Dalata Hotel Group was its first customer and McCann is now an investor in the company.
“I’ve known Ronan for 30 years and knew the insight he had into what drives the hotel business. Being a first adopter of Alkimii allowed Dalata to be world-beating in terms of operational efficiency. While we had a consistent strategy, we were always reviewing it and adapting it,” says McCann.
“A lot of communication was needed to take people through why things were changing and what the outcomes should be. Al- kimii was great for that, allowing us to update every employee in an instant through an app on their mobile device. It is a powerful tool.”

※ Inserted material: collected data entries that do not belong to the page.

Lemma receiver_ok used tag :
  exists to, _getLeastLoadedReceiverShard stats d tag used = Ret to /\ receiver_spec used tag to.
Proof.
  unfold _getLeastLoadedReceiverShard.
  set (P := fun (pre : list ShardStatistics) (st : ShardId * Z) =>
    st = ("", 2 ^ 32 - 1) /\ (forall stat, stat ∈ pre -> ~ free used stat tag) \/
    exists stat, stat ∈ pre /\ free used stat tag /\
      st = (ss_shardId stat, Z.of_nat (List.length (chunks_on d (ss_shardId stat)))) /\
      forall stat', stat' ∈ pre -> free used stat' tag ->
        st.2 <= Z.of_nat (List.length (chunks_on d (ss_shardId stat')))).
  destruct (ofold_prefix P (least_loaded_step d tag used) stats ("", 2 ^ 32 - 1)) as ([to n] & Hf & HP).
  { left. split; [done|]. by intros stat ?%not_elem_of_nil. }
  { intros pre stat [best n] Hin Hinv.
    assert (Hskip : ~ free used stat tag -> P (pre ++ [stat]) (best, n)).
    { intros Hnf. destruct Hinv as [[Hb Hno]|(s0 & Hs0 & Hf & Hb & Hmin)]; [left|right].
      - split; [done|]. by intros s [Hs| ->%list_elem_of_singleton]%elem_of_app; [apply Hno|].
      - exists s0. split_and!; try done; [apply elem_of_app; by left|].
        by intros s' [Hs'| ->%list_elem_of_singleton]%elem_of_app; [apply Hmin|]. }
    unfold least_loaded_step. destruct (bool_decide_reflect (ss_shardId stat ∈ used)) as [Hu|Hu].
    { eexists. split; [done|]. apply Hskip. by intros (_ & ? & _). }
    destruct (isShardSuitableReceiver stat tag) as [[]|e| |] eqn:Hsu; cbn [is_Ret negb];
      try (eexists; split; [done|]; apply Hskip; intros (_ & _ & Hx); unfold suitable in Hx; congruence).
    rewrite number_Ret by done. cbn [obind]. pose proof (size_on (ss_shardId stat)) as Hsz. rewrite u32_id by lia.
    destruct (Z.leb_spec n (Z.of_nat (List.length (chunks_on d (ss_shardId stat))))) as [Hle|Hgt];
      (eexists; split; [done|]; right).
    - destruct Hinv as [[[= -> ->] _]|(s0 & Hs0 & Hf & Hb & Hmin)]; [lia|].
      exists s0. split_and!; try done; [apply elem_of_app; by left|].
      by intros s' [Hs'| ->%list_elem_of_singleton]%elem_of_app Hf'; [apply Hmin|].
    - exists stat. split_and!; try done; [apply elem_of_app; right; left|].
      intros s' [Hs'| ->%list_elem_of_singleton]%elem_of_app Hf'; [simpl|done].
      destruct Hinv as [[_ Hno]|(s0 & _ & _ & _ & Hmin)]; [by destruct (Hno s' Hs')|].
      specialize (Hmin s' Hs' Hf'). simpl in Hmin. lia. }
  rewrite Hf. exists to. split; [done|]. destruct HP as [[[= -> ->] Hno]|(s0 & Hs0 & Hfr & [= -> ->] & Hmin)].
  - left. split; [done|]. intros stat [Hs Hx]. by apply (Hno stat Hs).
  - right. exists s0. split_and!; try done. intros s' Hf'. specialize (Hmin s' (proj1 Hf') Hf'). simpl in Hmin. lia.
Qed.

(** The donor: none, only when no unused shard has chunks of the zone, or the
    one with the most. *)
Lemma donor_ok used tag :
  exists from, _getMostOverloadedShard stats d tag used = Ret from /\
    (from = "" /\ (forall stat, stat ∈ stats -> (ss_shardId stat ∉ used) ->
       count_tag d tag (chunks_on d (ss_shardId stat)) <= 0) \/
     exists stat, stat ∈ stats /\ ss_shardId stat = from /\ (from ∉ used) /\
       forall stat', stat' ∈ stats -> (ss_shardId stat' ∉ used) ->
         count_tag d tag (chunks_on d (ss_shardId stat')) <= count_tag d tag (chunks_on d from)).
Proof.
  unfold _getMostOverloadedShard.
  set (P := fun (pre : list ShardStatistics) (st : ShardId * Z) =>
    (st.1 = "" /\ st.2 = 0 \/ exists stat, stat ∈ stats /\ (ss_shardId stat ∉ used) /\
       st = (ss_shardId stat, count_tag d tag (chunks_on d (ss_shardId stat)))) /\
    forall stat', stat' ∈ pre -> (ss_shardId stat' ∉ used) ->
      count_tag d tag (chunks_on d (ss_shardId stat')) <= st.2).
  destruct (ofold_prefix P (most_overloaded_step d tag used) stats ("", 0)) as ([from n] & Hf & [HP Hmax]).
  { split; [by left|]. by intros stat ?%not_elem_of_nil. }
  { intros pre stat [worst n] Hin [Hinv Hmax]. unfold most_overloaded_step.
    destruct (bool_decide_reflect (ss_shardId stat ∈ used)) as [Hu|Hu].
    { eexists. split; [done|]. split; [done|]. by intros s' [Hs'| ->%list_elem_of_singleton]%elem_of_app Hn; [apply Hmax|]. }
    rewrite numberTag_Ret by done. cbn [obind]. pose proof (size_on (ss_shardId stat)) as Hsz.
    pose proof (count_le tag (chunks_on d (ss_shardId stat))) as Hle.
    rewrite u32_id by (unfold count_tag in *; lia).
    destruct (Z.leb_spec (count_tag d tag (chunks_on d (ss_shardId stat))) n); (eexists; split; [done|]; split).
    - done.
    - by intros s' [Hs'| ->%list_elem_of_singleton]%elem_of_app Hn; [apply Hmax|].
    - right. by exists stat.
    - intros s' [Hs'| ->%list_elem_of_singleton]%elem_of_app Hn; [|done]. specialize (Hmax s' Hs' Hn). simpl in *. lia. }
  rewrite Hf. exists from. split; [done|]. destruct HP as [[? E]|(s0 & Hs0 & Hn & [= -> ->])]; [left|right].
  { simpl in *. subst n. by split. }
  exists s0. by split_and!.
Qed.

(** * Sound migrations *)

(** The ideal number of chunks of a zone on a shard: the mean, rounded up. *)
Definition ideal_of (tag : string) : Z :=
  let total := if String.eqb tag "" then totalChunks d
               else match totalChunksWithTag d tag with Ret n => n | _ => 0 end in
  let shards := Z.of_nat (List.length (List.filter (has_tag tag) stats)) in
  total / shards + (if total mod shards =? 0 then 0 else 1).

Definition threshold_of (aggressive : bool) : Z :=
  if aggressive || (totalChunks d <? 20) then kAggressiveImbalanceThreshold else kDefaultImbalanceThreshold.

Definition count_on (tag : string) (stat : ShardStatistics) : Z :=
  count_tag d tag (chunks_on d (ss_shardId stat)).

(** Why a chunk may leave a shard for another. *)
Inductive why (threshold : Z) (from to : ShardStatistics) (chunk : ChunkType) : Prop :=
  | Draining : ss_isDraining from = true -> why threshold from to chunk
  | Misplaced : tag_of d chunk <> "" -> tag_of d chunk ∉ ss_shardTags from -> why threshold from to chunk
  | Imbalanced :
      threshold <= count_on (tag_of d chunk) from - ideal_of (tag_of d chunk) ->
      count_on (tag_of d chunk) to < ideal_of (tag_of d chunk) -> why threshold from to chunk.

Definition sound_move (threshold : Z) (m : MigrateInfo) : Prop :=
  exists from to chunk, from ∈ stats /\ to ∈ stats /\ ss_shardId from = mi_from m /\ ss_shardId to = mi_to m /\
    mi_from m <> mi_to m /\ chunk ∈ chunks_on d (mi_from m) /\ getJumbo chunk = false /\
    _min chunk = Some (mi_minKey m) /\ _max chunk = Some (mi_maxKey m) /\
    suitable to (tag_of d chunk) /\ why threshold from to chunk.

Definition shards_of (ms : list MigrateInfo) : list ShardId := ms ≫= (fun m => [mi_from m; mi_to m]).

Context (threshold : Z) (used0 : gset ShardId).

Record round_ok (st : Round) : Prop := {
  rk_sound : Forall (sound_move threshold) st.1;
  rk_distinct : NoDup (shards_of st.1);
  rk_fresh s : s ∈ shards_of st.1 -> s ∉ used0;
  rk_used s : s ∈ st.2 <-> s ∈ used0 \/ s ∈ shards_of st.1
}.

Alkimii is one of three technology companies McCann has invested in since he stepped down as Chief Executive Officer of Dalata in December 2021. The other two are UK furniture retailer aggregator Unfurnish.com and Irish food-tech company Nutritics. McCann has also committed to investing in Irish investment house Elkstone, where he joined as Chairman in February.
Involved investor
When it comes to choosing where to invest, McCann says it is very simple for him: “The key for me essentially is investing in people. So far, if I liked the people and the product, I wanted to get involved – and very actively so too, rather than being a silent investor.
“Start-ups often have a lot of good ingredients and a great idea but probably lack the ability to build a business and structure. They can struggle with building a structure too quickly or too slowly or being in the right place at the right time and hiring the right people.
“I spend a lot of time with the CEOs helping them to think about the management skills they need to make sure the business actually works – making sure they are working on the business rather than just in the business. If you focus on the latter, the rest goes to pot.”
Founded by Ciarán and Damian O’Kelly, Nutritics’ software helps businesses unlock the hidden value of food data to manage recipes, create labels, plan meals, publish menus and measure environmental impact in real time. With offices in London, Dublin and Sydney, it has around 135,000 customers across 150 countries.
McCann is particularly enthusiastic about the potential of this business in the sustainability space. Last July, Nutritics launched Foodprint, a fully-automated, easy-to-use carbon footprint scoring, display and Scope 3 reporting system for all food businesses. This proprietary, patented technology provides operators with metrics and insights into the impact of the food they serve.
“Contract caterers and restaurants need to get to grips with new EU ESG reporting structures coming on stream this year and figure out how they’re going to verify that what they’re doing is correct. This means a big market will open up for Foodprint, mainly among large caterers, distributors and suppliers,” notes McCann.
In addition to his chairmanship of Elkstone and involvement with the three tech companies, McCann is a non-executive director of Glenveagh Homes, Deputy Chairman of the National Maternity Hospital and is on the board of Ibec. He is also still involved with liquidator Kieran Wallace on the Sean Quinn receivership.
“I have eight jobs now. I don’t do things by halves,” he says.